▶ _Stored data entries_
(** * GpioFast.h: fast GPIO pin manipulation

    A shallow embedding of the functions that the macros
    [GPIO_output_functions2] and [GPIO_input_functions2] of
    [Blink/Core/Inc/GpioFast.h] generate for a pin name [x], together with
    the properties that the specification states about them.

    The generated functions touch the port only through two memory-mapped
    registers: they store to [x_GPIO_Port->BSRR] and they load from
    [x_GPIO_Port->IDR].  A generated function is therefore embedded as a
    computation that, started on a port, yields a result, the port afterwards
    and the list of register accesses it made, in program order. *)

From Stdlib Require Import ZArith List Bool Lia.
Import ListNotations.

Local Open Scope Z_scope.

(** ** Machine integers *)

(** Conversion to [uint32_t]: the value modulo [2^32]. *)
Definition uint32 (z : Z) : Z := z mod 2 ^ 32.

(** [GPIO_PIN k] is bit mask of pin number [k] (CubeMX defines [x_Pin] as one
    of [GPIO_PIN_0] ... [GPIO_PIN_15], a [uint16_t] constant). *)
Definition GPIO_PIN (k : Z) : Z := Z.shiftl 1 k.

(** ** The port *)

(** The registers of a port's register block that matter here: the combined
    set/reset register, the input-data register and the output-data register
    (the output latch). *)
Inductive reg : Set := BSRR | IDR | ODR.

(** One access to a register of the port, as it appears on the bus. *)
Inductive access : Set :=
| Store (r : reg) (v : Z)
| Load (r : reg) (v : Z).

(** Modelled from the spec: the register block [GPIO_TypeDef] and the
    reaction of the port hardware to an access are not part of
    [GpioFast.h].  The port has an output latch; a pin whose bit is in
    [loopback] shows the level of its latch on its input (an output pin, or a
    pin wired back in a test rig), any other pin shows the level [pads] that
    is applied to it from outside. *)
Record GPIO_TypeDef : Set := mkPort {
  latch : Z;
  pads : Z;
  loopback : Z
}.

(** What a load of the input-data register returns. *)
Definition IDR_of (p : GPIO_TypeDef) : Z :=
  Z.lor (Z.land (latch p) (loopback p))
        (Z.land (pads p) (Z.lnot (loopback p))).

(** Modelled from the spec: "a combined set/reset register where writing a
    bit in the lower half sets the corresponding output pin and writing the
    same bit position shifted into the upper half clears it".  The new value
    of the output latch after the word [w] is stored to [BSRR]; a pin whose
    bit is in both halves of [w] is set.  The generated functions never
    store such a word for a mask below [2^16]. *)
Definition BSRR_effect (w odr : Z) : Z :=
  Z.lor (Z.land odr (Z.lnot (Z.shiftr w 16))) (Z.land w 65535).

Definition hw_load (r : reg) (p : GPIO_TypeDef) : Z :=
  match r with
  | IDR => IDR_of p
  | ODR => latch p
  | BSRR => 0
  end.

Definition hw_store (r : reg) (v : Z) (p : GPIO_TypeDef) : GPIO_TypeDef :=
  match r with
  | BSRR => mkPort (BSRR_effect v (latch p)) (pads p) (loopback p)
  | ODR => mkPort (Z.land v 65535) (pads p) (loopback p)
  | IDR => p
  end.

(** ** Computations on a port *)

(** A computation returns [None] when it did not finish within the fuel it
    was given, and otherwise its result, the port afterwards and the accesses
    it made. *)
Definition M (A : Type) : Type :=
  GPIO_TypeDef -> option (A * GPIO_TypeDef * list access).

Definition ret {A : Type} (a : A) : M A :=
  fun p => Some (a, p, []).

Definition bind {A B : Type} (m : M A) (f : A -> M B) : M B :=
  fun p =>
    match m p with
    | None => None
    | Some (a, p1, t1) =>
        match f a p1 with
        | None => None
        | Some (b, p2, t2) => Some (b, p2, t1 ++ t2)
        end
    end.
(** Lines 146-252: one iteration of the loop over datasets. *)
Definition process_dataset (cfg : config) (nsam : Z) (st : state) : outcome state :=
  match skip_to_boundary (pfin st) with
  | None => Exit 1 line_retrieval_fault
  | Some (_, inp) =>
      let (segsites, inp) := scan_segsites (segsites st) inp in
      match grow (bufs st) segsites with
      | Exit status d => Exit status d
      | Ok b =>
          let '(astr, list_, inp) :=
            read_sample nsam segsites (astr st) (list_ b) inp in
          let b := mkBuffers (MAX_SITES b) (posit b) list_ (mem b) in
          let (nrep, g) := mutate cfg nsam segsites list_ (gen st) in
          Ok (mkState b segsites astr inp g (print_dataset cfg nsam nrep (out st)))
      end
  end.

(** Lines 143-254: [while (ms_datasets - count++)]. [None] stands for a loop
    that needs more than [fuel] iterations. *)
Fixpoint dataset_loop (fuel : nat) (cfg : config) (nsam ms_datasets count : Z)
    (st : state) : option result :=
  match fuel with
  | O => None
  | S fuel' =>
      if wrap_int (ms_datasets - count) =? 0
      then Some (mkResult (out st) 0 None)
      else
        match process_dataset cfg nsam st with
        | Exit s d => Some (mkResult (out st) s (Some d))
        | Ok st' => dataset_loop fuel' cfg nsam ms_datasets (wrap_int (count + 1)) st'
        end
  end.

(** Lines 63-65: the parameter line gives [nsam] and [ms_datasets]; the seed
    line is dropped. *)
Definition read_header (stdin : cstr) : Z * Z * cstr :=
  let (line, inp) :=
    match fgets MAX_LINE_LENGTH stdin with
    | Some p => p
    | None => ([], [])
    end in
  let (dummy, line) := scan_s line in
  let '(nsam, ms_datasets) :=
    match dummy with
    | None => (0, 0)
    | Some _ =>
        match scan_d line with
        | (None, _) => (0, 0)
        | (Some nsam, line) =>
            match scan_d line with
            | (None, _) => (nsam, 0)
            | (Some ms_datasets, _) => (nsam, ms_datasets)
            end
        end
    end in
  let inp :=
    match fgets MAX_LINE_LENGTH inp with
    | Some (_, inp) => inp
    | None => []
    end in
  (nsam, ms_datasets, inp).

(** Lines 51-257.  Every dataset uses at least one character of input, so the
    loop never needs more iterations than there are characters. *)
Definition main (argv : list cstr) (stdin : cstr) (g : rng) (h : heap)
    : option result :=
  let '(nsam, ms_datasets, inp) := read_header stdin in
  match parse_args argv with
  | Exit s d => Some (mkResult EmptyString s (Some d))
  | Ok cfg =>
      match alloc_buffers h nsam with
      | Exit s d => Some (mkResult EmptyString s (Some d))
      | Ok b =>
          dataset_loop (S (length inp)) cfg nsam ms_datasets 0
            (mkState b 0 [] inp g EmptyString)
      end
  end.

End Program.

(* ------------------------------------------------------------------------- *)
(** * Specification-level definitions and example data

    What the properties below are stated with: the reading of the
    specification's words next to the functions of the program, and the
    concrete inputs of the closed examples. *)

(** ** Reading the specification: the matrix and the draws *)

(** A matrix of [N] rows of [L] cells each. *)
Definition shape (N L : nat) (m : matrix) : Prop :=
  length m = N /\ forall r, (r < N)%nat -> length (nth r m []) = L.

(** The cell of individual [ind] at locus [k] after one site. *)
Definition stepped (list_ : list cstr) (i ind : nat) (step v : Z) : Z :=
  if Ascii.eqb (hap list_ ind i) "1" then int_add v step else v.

▶ _EXERCISE BRIEF_
Set the entries above down again, each one exactly as written.

▶ _TASK SOLUTION_
(** * GpioFast.h: fast GPIO pin manipulation

    A shallow embedding of the functions that the macros
    [GPIO_output_functions2] and [GPIO_input_functions2] of
    [Blink/Core/Inc/GpioFast.h] generate for a pin name [x], together with
    the properties that the specification states about them.

    The generated functions touch the port only through two memory-mapped
    registers: they store to [x_GPIO_Port->BSRR] and they load from
    [x_GPIO_Port->IDR].  A generated function is therefore embedded as a
    computation that, started on a port, yields a result, the port afterwards
    and the list of register accesses it made, in program order. *)

From Stdlib Require Import ZArith List Bool Lia.
Import ListNotations.

Local Open Scope Z_scope.

(** ** Machine integers *)

(** Conversion to [uint32_t]: the value modulo [2^32]. *)
Definition uint32 (z : Z) : Z := z mod 2 ^ 32.

(** [GPIO_PIN k] is bit mask of pin number [k] (CubeMX defines [x_Pin] as one
    of [GPIO_PIN_0] ... [GPIO_PIN_15], a [uint16_t] constant). *)
Definition GPIO_PIN (k : Z) : Z := Z.shiftl 1 k.

(** ** The port *)

(** The registers of a port's register block that matter here: the combined
    set/reset register, the input-data register and the output-data register
    (the output latch). *)
Inductive reg : Set := BSRR | IDR | ODR.

(** One access to a register of the port, as it appears on the bus. *)
Inductive access : Set :=
| Store (r : reg) (v : Z)
| Load (r : reg) (v : Z).

(** Modelled from the spec: the register block [GPIO_TypeDef] and the
    reaction of the port hardware to an access are not part of
    [GpioFast.h].  The port has an output latch; a pin whose bit is in
    [loopback] shows the level of its latch on its input (an output pin, or a
    pin wired back in a test rig), any other pin shows the level [pads] that
    is applied to it from outside. *)
Record GPIO_TypeDef : Set := mkPort {
  latch : Z;
  pads : Z;
  loopback : Z
}.

(** What a load of the input-data register returns. *)
Definition IDR_of (p : GPIO_TypeDef) : Z :=
  Z.lor (Z.land (latch p) (loopback p))
        (Z.land (pads p) (Z.lnot (loopback p))).

(** Modelled from the spec: "a combined set/reset register where writing a
    bit in the lower half sets the corresponding output pin and writing the
    same bit position shifted into the upper half clears it".  The new value
    of the output latch after the word [w] is stored to [BSRR]; a pin whose
    bit is in both halves of [w] is set.  The generated functions never
    store such a word for a mask below [2^16]. *)
Definition BSRR_effect (w odr : Z) : Z :=
  Z.lor (Z.land odr (Z.lnot (Z.shiftr w 16))) (Z.land w 65535).

Definition hw_load (r : reg) (p : GPIO_TypeDef) : Z :=
  match r with
  | IDR => IDR_of p
  | ODR => latch p
  | BSRR => 0
  end.

Definition hw_store (r : reg) (v : Z) (p : GPIO_TypeDef) : GPIO_TypeDef :=
  match r with
  | BSRR => mkPort (BSRR_effect v (latch p)) (pads p) (loopback p)
  | ODR => mkPort (Z.land v 65535) (pads p) (loopback p)
  | IDR => p
  end.

(** ** Computations on a port *)

(** A computation returns [None] when it did not finish within the fuel it
    was given, and otherwise its result, the port afterwards and the accesses
    it made. *)
Definition M (A : Type) : Type :=
  GPIO_TypeDef -> option (A * GPIO_TypeDef * list access).

Definition ret {A : Type} (a : A) : M A :=
  fun p => Some (a, p, []).

Definition bind {A B : Type} (m : M A) (f : A -> M B) : M B :=
  fun p =>
    match m p with
    | None => None
    | Some (a, p1, t1) =>
        match f a p1 with
        | None => None
        | Some (b, p2, t2) => Some (b, p2, t1 ++ t2)
        end
    end.
(** Lines 146-252: one iteration of the loop over datasets. *)
Definition process_dataset (cfg : config) (nsam : Z) (st : state) : outcome state :=
  match skip_to_boundary (pfin st) with
  | None => Exit 1 line_retrieval_fault
  | Some (_, inp) =>
      let (segsites, inp) := scan_segsites (segsites st) inp in
      match grow (bufs st) segsites with
      | Exit status d => Exit status d
      | Ok b =>
          let '(astr, list_, inp) :=
            read_sample nsam segsites (astr st) (list_ b) inp in
          let b := mkBuffers (MAX_SITES b) (posit b) list_ (mem b) in
          let (nrep, g) := mutate cfg nsam segsites list_ (gen st) in
          Ok (mkState b segsites astr inp g (print_dataset cfg nsam nrep (out st)))
      end
  end.

(** Lines 143-254: [while (ms_datasets - count++)]. [None] stands for a loop
    that needs more than [fuel] iterations. *)
Fixpoint dataset_loop (fuel : nat) (cfg : config) (nsam ms_datasets count : Z)
    (st : state) : option result :=
  match fuel with
  | O => None
  | S fuel' =>
      if wrap_int (ms_datasets - count) =? 0
      then Some (mkResult (out st) 0 None)
      else
        match process_dataset cfg nsam st with
        | Exit s d => Some (mkResult (out st) s (Some d))
        | Ok st' => dataset_loop fuel' cfg nsam ms_datasets (wrap_int (count + 1)) st'
        end
  end.

(** Lines 63-65: the parameter line gives [nsam] and [ms_datasets]; the seed
    line is dropped. *)
Definition read_header (stdin : cstr) : Z * Z * cstr :=
  let (line, inp) :=
    match fgets MAX_LINE_LENGTH stdin with
    | Some p => p
    | None => ([], [])
    end in
  let (dummy, line) := scan_s line in
  let '(nsam, ms_datasets) :=
    match dummy with
    | None => (0, 0)
    | Some _ =>
        match scan_d line with
        | (None, _) => (0, 0)
        | (Some nsam, line) =>
            match scan_d line with
            | (None, _) => (nsam, 0)
            | (Some ms_datasets, _) => (nsam, ms_datasets)
            end
        end
    end in
  let inp :=
    match fgets MAX_LINE_LENGTH inp with
    | Some (_, inp) => inp
    | None => []
    end in
  (nsam, ms_datasets, inp).

(** Lines 51-257.  Every dataset uses at least one character of input, so the
    loop never needs more iterations than there are characters. *)
Definition main (argv : list cstr) (stdin : cstr) (g : rng) (h : heap)
    : option result :=
  let '(nsam, ms_datasets, inp) := read_header stdin in
  match parse_args argv with
  | Exit s d => Some (mkResult EmptyString s (Some d))
  | Ok cfg =>
      match alloc_buffers h nsam with
      | Exit s d => Some (mkResult EmptyString s (Some d))
      | Ok b =>
          dataset_loop (S (length inp)) cfg nsam ms_datasets 0
            (mkState b 0 [] inp g EmptyString)
      end
  end.

End Program.

(* ------------------------------------------------------------------------- *)
(** * Specification-level definitions and example data

    What the properties below are stated with: the reading of the
    specification's words next to the functions of the program, and the
    concrete inputs of the closed examples. *)

(** ** Reading the specification: the matrix and the draws *)

(** A matrix of [N] rows of [L] cells each. *)
Definition shape (N L : nat) (m : matrix) : Prop :=
  length m = N /\ forall r, (r < N)%nat -> length (nth r m []) = L.

(** The cell of individual [ind] at locus [k] after one site. *)
Definition stepped (list_ : list cstr) (i ind : nat) (step v : Z) : Z :=
  if Ascii.eqb (hap list_ ind i) "1" then int_add v step else v.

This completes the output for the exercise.